**TASK OBJECTIVE**
Read the records below and report each line in which "Instance" occurs.

**INPUT DATA**
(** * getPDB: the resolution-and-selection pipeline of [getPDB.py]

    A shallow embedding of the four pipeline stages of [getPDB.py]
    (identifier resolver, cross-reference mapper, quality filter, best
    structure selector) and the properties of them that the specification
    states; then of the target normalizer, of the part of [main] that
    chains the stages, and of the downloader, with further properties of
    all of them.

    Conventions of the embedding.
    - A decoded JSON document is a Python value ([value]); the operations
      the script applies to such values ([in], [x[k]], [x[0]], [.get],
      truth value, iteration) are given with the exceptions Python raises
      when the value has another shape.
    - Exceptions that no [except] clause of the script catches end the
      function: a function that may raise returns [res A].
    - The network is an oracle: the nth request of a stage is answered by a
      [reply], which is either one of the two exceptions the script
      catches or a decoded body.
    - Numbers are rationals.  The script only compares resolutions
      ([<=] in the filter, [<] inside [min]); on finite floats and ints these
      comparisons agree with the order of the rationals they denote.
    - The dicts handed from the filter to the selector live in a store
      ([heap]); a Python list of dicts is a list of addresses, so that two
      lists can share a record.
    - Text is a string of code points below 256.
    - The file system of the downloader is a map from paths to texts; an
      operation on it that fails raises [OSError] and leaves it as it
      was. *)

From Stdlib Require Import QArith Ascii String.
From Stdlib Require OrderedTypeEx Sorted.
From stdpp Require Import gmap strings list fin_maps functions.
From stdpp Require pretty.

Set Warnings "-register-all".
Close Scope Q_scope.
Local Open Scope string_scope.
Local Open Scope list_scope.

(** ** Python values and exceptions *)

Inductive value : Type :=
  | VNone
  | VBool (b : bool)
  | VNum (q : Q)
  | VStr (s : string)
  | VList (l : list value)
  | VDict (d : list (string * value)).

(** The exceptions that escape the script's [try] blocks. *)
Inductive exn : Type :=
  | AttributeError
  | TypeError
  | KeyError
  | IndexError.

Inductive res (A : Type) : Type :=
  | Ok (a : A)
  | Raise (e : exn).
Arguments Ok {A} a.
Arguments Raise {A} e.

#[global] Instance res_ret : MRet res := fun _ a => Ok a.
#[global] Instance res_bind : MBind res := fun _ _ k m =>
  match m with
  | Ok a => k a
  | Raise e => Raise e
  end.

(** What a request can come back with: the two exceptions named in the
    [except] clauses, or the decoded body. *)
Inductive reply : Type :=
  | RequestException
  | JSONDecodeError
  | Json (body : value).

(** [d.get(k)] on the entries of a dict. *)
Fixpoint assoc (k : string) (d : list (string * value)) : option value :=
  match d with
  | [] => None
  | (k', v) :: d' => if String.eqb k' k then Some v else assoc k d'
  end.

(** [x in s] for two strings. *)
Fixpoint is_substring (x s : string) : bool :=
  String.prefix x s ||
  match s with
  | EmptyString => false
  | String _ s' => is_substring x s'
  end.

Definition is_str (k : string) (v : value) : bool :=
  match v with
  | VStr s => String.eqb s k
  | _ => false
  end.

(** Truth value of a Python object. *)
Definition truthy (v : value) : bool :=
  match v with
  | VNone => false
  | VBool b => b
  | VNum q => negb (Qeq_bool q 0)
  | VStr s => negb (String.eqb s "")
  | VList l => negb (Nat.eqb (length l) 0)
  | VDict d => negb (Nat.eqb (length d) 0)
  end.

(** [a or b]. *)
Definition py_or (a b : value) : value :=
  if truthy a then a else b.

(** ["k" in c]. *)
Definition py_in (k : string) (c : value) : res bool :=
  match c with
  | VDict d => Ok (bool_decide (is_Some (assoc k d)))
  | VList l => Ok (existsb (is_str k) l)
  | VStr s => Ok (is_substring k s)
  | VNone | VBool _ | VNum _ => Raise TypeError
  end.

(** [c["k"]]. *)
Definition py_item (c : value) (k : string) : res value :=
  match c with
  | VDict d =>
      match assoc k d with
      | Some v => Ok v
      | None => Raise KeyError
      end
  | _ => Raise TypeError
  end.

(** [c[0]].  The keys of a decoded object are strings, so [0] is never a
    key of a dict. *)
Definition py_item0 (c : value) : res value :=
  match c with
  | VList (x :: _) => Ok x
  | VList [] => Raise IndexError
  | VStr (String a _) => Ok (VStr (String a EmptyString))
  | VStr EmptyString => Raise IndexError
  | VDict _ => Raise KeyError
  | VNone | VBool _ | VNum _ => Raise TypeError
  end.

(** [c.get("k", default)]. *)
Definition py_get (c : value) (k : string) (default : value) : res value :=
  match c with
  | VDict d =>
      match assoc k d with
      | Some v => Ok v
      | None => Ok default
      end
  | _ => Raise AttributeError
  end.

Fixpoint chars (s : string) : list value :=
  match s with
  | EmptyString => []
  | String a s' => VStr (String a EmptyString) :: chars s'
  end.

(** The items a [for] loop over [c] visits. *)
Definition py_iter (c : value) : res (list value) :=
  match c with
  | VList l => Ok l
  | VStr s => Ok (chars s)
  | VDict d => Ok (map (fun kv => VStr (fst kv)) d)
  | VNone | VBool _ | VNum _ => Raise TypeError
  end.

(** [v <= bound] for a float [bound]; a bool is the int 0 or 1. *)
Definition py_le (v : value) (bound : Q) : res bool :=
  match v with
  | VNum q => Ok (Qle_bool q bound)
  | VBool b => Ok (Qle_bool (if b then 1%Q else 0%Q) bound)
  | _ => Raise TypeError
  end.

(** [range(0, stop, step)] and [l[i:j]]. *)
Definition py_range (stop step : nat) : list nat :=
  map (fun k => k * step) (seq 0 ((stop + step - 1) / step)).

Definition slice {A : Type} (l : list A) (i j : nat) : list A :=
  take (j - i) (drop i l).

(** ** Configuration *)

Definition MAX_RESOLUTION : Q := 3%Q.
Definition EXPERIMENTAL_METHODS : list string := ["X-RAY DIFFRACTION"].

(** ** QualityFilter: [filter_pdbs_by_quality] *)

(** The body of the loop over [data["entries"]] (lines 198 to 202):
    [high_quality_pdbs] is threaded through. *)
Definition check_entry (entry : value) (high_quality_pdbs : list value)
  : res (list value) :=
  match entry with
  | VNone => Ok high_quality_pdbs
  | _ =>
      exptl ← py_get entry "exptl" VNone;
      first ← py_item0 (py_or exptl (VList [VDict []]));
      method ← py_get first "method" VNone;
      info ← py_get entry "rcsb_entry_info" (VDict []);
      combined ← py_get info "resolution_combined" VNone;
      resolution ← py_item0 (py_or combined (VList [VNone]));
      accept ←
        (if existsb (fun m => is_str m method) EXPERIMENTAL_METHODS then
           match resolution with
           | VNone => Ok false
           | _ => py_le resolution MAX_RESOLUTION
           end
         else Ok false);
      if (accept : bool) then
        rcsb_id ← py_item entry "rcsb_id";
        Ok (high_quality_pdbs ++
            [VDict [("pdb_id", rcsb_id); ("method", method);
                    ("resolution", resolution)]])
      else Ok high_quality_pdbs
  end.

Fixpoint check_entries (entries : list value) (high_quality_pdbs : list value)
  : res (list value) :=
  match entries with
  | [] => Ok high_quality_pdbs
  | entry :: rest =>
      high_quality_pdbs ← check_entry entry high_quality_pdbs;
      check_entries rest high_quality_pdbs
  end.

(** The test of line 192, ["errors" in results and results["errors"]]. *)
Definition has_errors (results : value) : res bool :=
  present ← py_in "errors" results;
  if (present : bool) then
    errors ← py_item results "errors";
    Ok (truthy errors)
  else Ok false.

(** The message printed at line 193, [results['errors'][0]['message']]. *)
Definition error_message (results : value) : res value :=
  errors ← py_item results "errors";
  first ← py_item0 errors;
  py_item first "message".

**TASK ANSWER**
#[global] Instance res_ret : MRet res := fun _ a => Ok a.
#[global] Instance res_bind : MBind res := fun _ _ k m =>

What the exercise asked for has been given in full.